Now, although my traditional drawing skills are quite good (or so I like to think), until this year I had little to no experience of working digitally, so I've read countless books and watched thousands of tutorial videos and I am now starting to produce work of a decent standard - or so I thought until I viewed other's work online!

I am currently working on a Deadpool vs UFC comic as a project to work on improving my skills, and hopefully on completion it will be good enough to serve as a portfolio.

If some of you talented artists with more experience, and comic fans in general, could take a few minutes to review my work and offer some positives / negatives, and parts which I can improve and work on - it would be very much appreciated!

Thanks in advance, and have a great day!

Deadpool p1 facebook.jpg

Deadpool p2 facebook.jpg

Deadpool p3 facebook.jpg

----------


## Johnrap

How were these pages created?

----------


## scottstrachanartist

> How were these pages created?


Hi John,

I used Procreate on the iPad Pro with Apple pencil and sketched the pencils first, then inked, and then coloured all on Procreate.
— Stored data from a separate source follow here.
(** The bytes of matrix [j], and those of the zeroed ones. *)
Definition source_bytes (j : Z) : list Z := cell_bytes (initial_cells (random j) Random (2 ^ (m + n))).
Definition zero_bytes (j : Z) : list Z := cell_bytes (initial_cells (random j) SharedMatrixBuffer.Zero (2 ^ (m + n))).

Definition futex_held (K : kernel) (f : option FutexSignaller) : Prop :=
  ∃ h, f = Some h ∧ FutexSignaller.m_RawPointer h = ptr (FutexSignaller.mp_SharedMemory h) ∧
    shm_name (FutexSignaller.mp_SharedMemory h) = FutexSignaller_CreateShmObjectName pid "" ∧
    region K (FutexSignaller.mp_SharedMemory h) (word_bytes cacheLine).

Definition queue_held (K : kernel) (q : option queue_handle) : Prop :=
  ∃ h, q = Some h ∧ m_Capacity h = REQ_QUEUE_CAPACITY ∧ handle_mask h = REQ_QUEUE_CAPACITY - 1 ∧
    shm_name (QueueCtor.mp_SharedMemory h) = SpscQueueSeqLock_CreateShmObjectName pid REQ_QUEUE_NAME_SUFFIX ∧
    region K (QueueCtor.mp_SharedMemory h) (queue_bytes cacheLine).

Abbreviation matrices K suffix contents count bs :=
  (matrices_held K pid (2 ^ m) (2 ^ n) suffix contents count bs) (only parsing).

(** [i] matrices, [j] results and [l] references are there. *)
Record workspace_held (K : kernel) (w : ClientWorkspace) (i j l : Z) : Prop := {
  wh_futex : futex_held K (ws_pTransposeReadyFutex w);
  wh_queue : queue_held K (ws_pRequestQueue w);
  wh_matrices : matrices K MATRIX_BUF_NAME_SUFFIX source_bytes i (ws_matrixBuffers w);
  wh_results : matrices K TR_MATRIX_BUF_NAME_SUFFIX zero_bytes j (ws_matrixBuffersTr w);
  wh_references : matrices K TR_GOLDEN_MATRIX_BUF_NAME_SUFFIX zero_bytes l (ws_matrixBuffersTrReference w);
  wh_small : i = 0 ∨ m + n < 32
}.

Lemma futex_held_mono K K' f : (∀ sm c, region K sm c → region K' sm c) → futex_held K f → futex_held K' f.
Proof. intros Hr (h & ? & ? & ? & ?). exists h. auto. Qed.
Lemma queue_held_mono K K' q : (∀ sm c, region K sm c → region K' sm c) → queue_held K q → queue_held K' q.
Proof. intros Hr (h & ? & ? & ? & ? & ?). exists h. auto 6. Qed.
Lemma workspace_held_mono K K' w i j l :
  (∀ sm c, region K sm c → region K' sm c) → workspace_held K w i j l → workspace_held K' w i j l.
Proof.
  intros Hr []. split; eauto using futex_held_mono, queue_held_mono, matrices_held_mono.
Qed.

(** The invariant of the creation, and what an exception leaves. *)
Definition creating (P : kernel → ClientWorkspace → Prop) (s : kernel * ClientWorkspace) : Prop :=
  owns K0 s.1 (shm_of_workspace s.2) ∧ P s.1 s.2.
Definition abandoned (s : kernel * ClientWorkspace) : Prop := owns K0 s.1 (shm_of_workspace s.2).

(** An owner's constructor, with the object put into the workspace. *)
Lemma create_hoare {A B} (ctor : kernelM A) (mem : A → option SharedMemory) name bs (extra : A → Prop)
    (put : A → ClientWorkspace → ClientWorkspace) (rest : stM (kernel * ClientWorkspace) B)
    (P R : kernel → ClientWorkspace → Prop) Q :
  (∀ k k' r, ctor k = (k', r) → owner_ends mem name bs k k' r ∧ ∀ a, r = Ok a → extra a) →
  (∀ K K' w a sm x, mem a = Some sm → shm_name sm = name → extra a → created K K' sm x bs → P K w →
     shm_of_workspace (put a w) ≡ₚ sm :: shm_of_workspace w ∧ R K' (put a w)) →
  hoare (creating R) rest Q abandoned →
  hoare (creating P) (a ← in_kernel ctor; _ ← modify (put a); rest) Q abandoned.
Proof.
  intros Hctor Hput Hrest [k w] [Hs HP]. simpl in HP. unfold mbind, stM_bind, in_kernel, modify.
  destruct (ctor k) as [k' r] eqn:Hrun.
  apply Hctor in Hrun as [[(a & sm & x & -> & Hmem & Hname & Hc)|(e & -> & Hsp)] Hextra].
  - destruct (Hput k k' w a sm x Hmem Hname (Hextra a eq_refl) Hc HP) as [Hperm HR].
    apply (Hrest (k', put a w)). split; [|done]. by eapply owns_created.
  - by eapply owns_spared.
Qed.

Lemma shm_ws_push_buffer b sm w :
  SharedMatrixBuffer.mp_SharedMemory b = Some sm →
  shm_of_workspace (ws_push_buffer b w) ≡ₚ sm :: shm_of_workspace w.
Proof.
  intros Hb. unfold shm_of_workspace. simpl. rewrite omap_app. simpl. rewrite Hb. solve_Permutation.
Qed.
Lemma shm_ws_push_buffer_tr b sm w :
  SharedMatrixBuffer.mp_SharedMemory b = Some sm →
  shm_of_workspace (ws_push_buffer_tr b w) ≡ₚ sm :: shm_of_workspace w.
Proof.
  intros Hb. unfold shm_of_workspace. simpl. rewrite omap_app. simpl. rewrite Hb. solve_Permutation.
Qed.
Lemma shm_ws_push_reference b sm w :
  SharedMatrixBuffer.mp_SharedMemory b = Some sm →
  shm_of_workspace (ws_push_reference b w) ≡ₚ sm :: shm_of_workspace w.
Proof.
  intros Hb. unfold shm_of_workspace. simpl. rewrite omap_app. simpl. rewrite Hb. solve_Permutation.
Qed.

Definition dims_ok (b : SharedMatrixBuffer) : Prop := m + n < 32 ∧ RowCount b = 2 ^ m ∧ ColumnCount b = 2 ^ n.

Lemma client_buffer_ends idx mode suffix k k' r :
  SharedMatrixBuffer_ctor (random idx) pid Client m n idx mode suffix k = (k', r) →
  owner_ends SharedMatrixBuffer.mp_SharedMemory (SharedMatrixBuffer_CreateShmObjectName pid idx suffix)
    (cell_bytes (initial_cells (random idx) mode (2 ^ (m + n)))) k k' r ∧ ∀ b, r = Ok b → dims_ok b.
Proof. apply matrix_client_ends; done. Qed.

Lemma create_from_hoare count i :
  hoare (creating (λ K w, workspace_held K w i i i)) (create_from random pid m n count i)
    (λ _, creating (λ K w, workspace_held K w (i + Z.of_nat count) (i + Z.of_nat count) (i + Z.of_nat count)))
    abandoned.
Proof.
  revert i. induction count as [|count IH]; intros i; cbn [create_from].
  { rewrite Z.add_0_r. apply hoare_ret. done. }
  unfold client_buffer.
  eapply (create_hoare _ _ _ _ dims_ok _ _ _ (λ K w, workspace_held K w (i + 1) i i)); [apply client_buffer_ends|..].
  { intros K K' w b sm x Hb Hname (Hlt & Hr & Hc) Hcr Hw. split; [by apply shm_ws_push_buffer|].
    apply (workspace_held_mono K K') in Hw; [|intros; by eapply region_created]. destruct Hw. split; try done; [|by right].
    simpl. apply (matrices_held_snoc _ _ _ _ _ _ _ _ _ sm); try done. by eapply region_new. }
  eapply (create_hoare _ _ _ _ dims_ok _ _ _ (λ K w, workspace_held K w (i + 1) (i + 1) i)); [apply client_buffer_ends|..].
  { intros K K' w b sm x Hb Hname (_ & Hr & Hc) Hcr Hw. split; [by apply shm_ws_push_buffer_tr|].
    apply (workspace_held_mono K K') in Hw; [|intros; by eapply region_created]. destruct Hw. split; try done.
    simpl. apply (matrices_held_snoc _ _ _ _ _ _ _ _ _ sm); try done. by eapply region_new. }
  eapply (create_hoare _ _ _ _ dims_ok _ _ _ (λ K w, workspace_held K w (i + 1) (i + 1) (i + 1))); [apply client_buffer_ends|..].
  { intros K K' w b sm x Hb Hname (_ & Hr & Hc) Hcr Hw. split; [by apply shm_ws_push_reference|].
    apply (workspace_held_mono K K') in Hw; [|intros; by eapply region_created]. destruct Hw. split; try done.
    simpl. apply (matrices_held_snoc _ _ _ _ _ _ _ _ _ sm); try done. by eapply region_new. }
  replace (i + Z.of_nat (S count)) with (i + 1 + Z.of_nat count) by lia. apply IH.
Qed.

(** An empty workspace, as far as shared objects go. *)
Definition workspace_empty (w : ClientWorkspace) : Prop :=
  ws_matrixBuffers w = [] ∧ ws_matrixBuffersTr w = [] ∧ ws_matrixBuffersTrReference w = [] ∧
  ws_pRequestQueue w = None ∧ ws_pTransposeReadyFutex w = None.

Lemma reserve_creating P z :
  hoare (creating P) (reserve reserve_ok z) (λ _, creating P) abandoned.
Proof. intros s Hs. unfold reserve. destruct (reserve_ok z); [done|apply Hs]. Qed.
The resolution can be set high enough on the iPad Pro so that the quality is still good for printing (or so I'm told). Either way it's a fantastic app, and I love playing around with it!

I then imported the images into Manga Studio and placed them into panels that I'd created. I would next use the lettering, and various effects tools in MS to bring them hopefully to life.

I've heard the latest version of Manga Studio is good for colouring also, so I'll need to give it a try!

----------